Clinical Medicine - Posters J
Introduction
22q11.2 microdeletion syndrome is on of the most common microdeletion syndromes, occurring in up to 1 in every 2000 newborns. Its heterogeneous phenotype makes clinical diagnosis challenging. One possible explanation for the variable phenotypic expression could be the existence of a second pathogenic genetic variation in the genome in addition to 22q11.2 deletion.
Aims
Identifying additional genetic syndromes in our cohort of patients who have been diagnosed with 22q11.2 microdeletion syndrome.
Methods
The genetic diagnosis was confirmed with either G-banding, comparative genomic hybridization, multiplex ligation-dependent probe amplification, or fluorescent in situ hybridization. Dual diagnoses were retrospectively identified from our patient cohort followed at the Tűzoltó Street Department of the Pediatric Center, Semmelweis University.
Results
We identified four patients (3 novel cases) with a 22q11.2 deletion and a coexisting genetic condition: one patient with Williams syndrome, one with Kleefstra syndrome, one with X-linked ichtyosis and one with translocation t(3;10). Three of 4 patients presented overlapping phenotypes between their dual diagnoses, while 1 patient demonstrates a distinct secondary phenotype.
Conclusion
We suspect that the rate of dual diagnosis (4 out of 60) may be underestimated as clinicians may stop investigating the cause of unusual symptoms after confirming 22q11.2 microdeletion. This case series highlights the importance of reviewing the symptoms of patients who display features that are not consistent with the diagnosis of 22q11.2 deletion.

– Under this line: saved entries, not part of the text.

(** * Loop-ai ingestion service: a shallow embedding of [src/index.js]

    The service keeps three pieces of process-wide state (an insertion-ordered
    [Map] of ingestions, an array used as a queue of batches, and the
    [isProcessing] flag) and one asynchronous function, [processBatches],
    that drains the queue.  Batches are JavaScript objects shared between the
    queue and the ingestion records, so the model keeps them in a heap and
    lets the queue and the records hold references.

    Conventions.
    - Request bodies are JSON values; numbers are modelled by their integer
      values.
    - [uuidv4()] is a supply of fresh identifiers (a counter).
    - [Date.now()] is read from the environment: every run of the [/ingest]
      handler is given the readings its successive calls obtain.
    - An exception thrown inside a handler is the outcome [Threw]; Express
      answers it with status 500 and the process keeps running.
    - [processBatches] is split at its [await]s into run-to-completion
      segments; the activations that are suspended at an [await] are part
      of the state. *)

From stdpp Require Import base option list strings numbers pretty sorting.

Local Open Scope Z_scope.

(** ** JSON values and the JavaScript coercions the handler applies to them *)

#[warnings="-register-all"]
Inductive json :=
| JNull
| JBool (b : bool)
| JNum (n : Z)
| JStr (s : string)
| JArr (elems : list json)
| JObj (fields : list (string * json)).

(** [!v] is [negb (ToBoolean v)]. *)
Definition ToBoolean (v : json) : bool :=
  match v with
  | JNull => false
  | JBool b => b
  | JNum n => negb (n =? 0)
  | JStr s => negb (String.eqb s "")
  | JArr _ | JObj _ => true
  end.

In contrast to previous findings, our case series indicate that typical 22q11.2 deletions as well as nested deletions may occur alongside other genetic syndromes. Our report underlines the significance of precise molecular diagnostics, which can lead to personalized and appropriate medical treatment, as well as the challenges associated with genetic testing for diagnosing 22q11.2 microdeletion syndrome.
Funding
Our research was funded by For Human Genome Foundation.